Hotel rooms offer the most extreme example of our ability to colonise space. As we place our soap tentatively between the taps, the yellow stain on the basin enamel is not so bad, it has become ours. In such strange destinations, transitory places where people move in and out overnight, our need to make a hotel room a home in a small space of time inspires our most canabalistic instincts. As Blamey cooked and ate his meals, breakfast, lunch and dinner, day after day, night after night, he developed rituals adapted to the specific layout of the room. Mini bar became fridge, lockable suitcase acted as storage cupboard, the table between the beds was used when boiling water, the dressing table designated a frying area, the tiled surfaces of the bathroom adapted as a preparation zone and the bathtub utilized for dishwashing. The strange juxtapositions, washing pans in the bath, olive oil next to shaving cream on the bath ledge, also work to transform the room, to give it a new life. But the transformation is not complete, and not very comfortable. The objects do not quite get assimilated. It’s something to do with the secretness of his cooking, the need to hide the evidence. It makes one feel sorry for him, feel the fear of not belonging, of alienation, of being found out. I’m reminded of the desparateness that being alone in the city can bring, when access is denied to a ‘real‘ home. There is a pathos about this work; it serves as a potent reminder of those who do not choose to keep themselves apart, but who are forced to live in hotel accommodation and survive this way for months, years on end, living as outsiders, furtive, anxious prisoners in their own home.

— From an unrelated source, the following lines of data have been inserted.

(** What the kernel relies on of the published-note codec: a well-formed note encodes,
    within the size the kernel reads back, and its encoding decodes to it. *)
Class PublishedCodec `{Tze WirePublishedNote} : Prop := {
  published_encodes : forall cm enc, note_shape enc -> exists b,
    encode_published_note cm enc = Ok b /\ N.of_nat (length b) <= MAX_LEDGER_STATE_BYTES;
  published_decodes : forall cm enc b,
    encode_published_note cm enc = Ok b -> decode_published_note b = Ok (cm, enc)
}.

(** The sizes that the indices of the durable layout and of the responses can number. *)
Definition INDEX_LIMIT `{Target} : N := N.min usize_limit (U64_LIMIT - 1).

Definition TREE_CAPACITY : N := 2 ^ N.of_nat DEPTH.

(** ** Groups of keys

    Every operation writes keys of one group, or of one group after the other. *)

Inductive group := GTree | GNullifiers | GRoots | GWithdrawals | GBalances | GShields | GFees
  | GOther.

#[export] Instance group_eq_dec : EqDecision group.
Proof. solve_decision. Defined.

Definition key_group (k : key) : group :=
  match k with
  | KCell CTreeSize | KCell CTreeRoot | KBranch _ | KNote _ | KNoteLen _ | KNoteChunk _ _ => GTree
  | KCell CNullifierCount | KNullifierAt _ | KNullifier _ => GNullifiers
  | KCell CValidRootCount | KRootAt _ | KRoot _ => GRoots
  | KCell CWithdrawalCount | KWithdrawal _ => GWithdrawals
  | KBalance _ => GBalances
  | KShield _ => GShields
  | KCell CFeeLevel | KCell CFeeCount => GFees
  | KCell _ => GOther
  end.

Definition in_group (G : group) (k : key) : Prop := key_group k = G.

(** Two stores that hold the same values at the keys of a group. *)
Definition agree (G : group) (g g' : key -> option bytes) : Prop :=
  forall k, key_ok k -> in_group G k -> g' k = g k.

(** ** The relation *)

Section Repr.
Context `{Blake2s, HexLaws, Target, Tze WirePublishedNote}.

(** A note's encoding, whole or in chunks. *)
Definition payload_at (g : key -> option bytes) (i : N) (b : bytes) : Prop :=
  if (length b <=? MAX_NOTE_CHUNK_BYTES)%nat then g (KNote i) = Some b
  else
    g (KNote i) = None /\ g (KNoteLen i) = Some (u64_le (N.of_nat (length b))) /\
    forall c chunk, chunks MAX_NOTE_CHUNK_BYTES b !! c = Some chunk ->
      g (KNoteChunk i (N.of_nat c)) = Some chunk.

Definition note_at (g : key -> option bytes) (i : N) (note : F * EncryptedNote) : Prop :=
  exists b, encode_published_note (fst note) (snd note) = Ok b /\
    N.of_nat (length b) <= MAX_LEDGER_STATE_BYTES /\ payload_at g i b.

Definition frontier_at (g : key -> option bytes) (br : list (option F)) : Prop :=
  forall l, (l < DEPTH)%nat -> g (KBranch l) = F_bytes <$> mjoin (br !! l).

Blamey holds a particular fascination for the sorts of mundane details and boring little tasks that pass us by. By focussing our attention on the ‘everyday’, often by acts of repitition, the small things that normally go unnoticed take centre stage and acquire all kinds of new meaning. This brings to mind Henri Lefebvre’s differentiation between the practices of everyday life that make us into docile creatures simply repeating tasks and reproducing the status quo, and those which serve as acts of resistance – tiny moves, moments that delight in creating a different order. And taking up Michel de Certau’s terminology, this approach is tactical rather than stratigic. It is counter practice on a micro level, not just in terms of scale but in terms of visibility – and effort. Blamey’s processes appear to fall into his lap, located, following Kaprow, on the territory between art and everyday life. His work focusses our attention on the significance of some of the quite ordinary things that happen all around us, all of the time.
Week of Cooperative Suffering
Duration 1 week
A week's food shopping carried from London to Chiang Mai, Thailand in hand luggage and consumed over a week in the privacy of an affordable hotel room. Project for 'Backpacker' exhibition.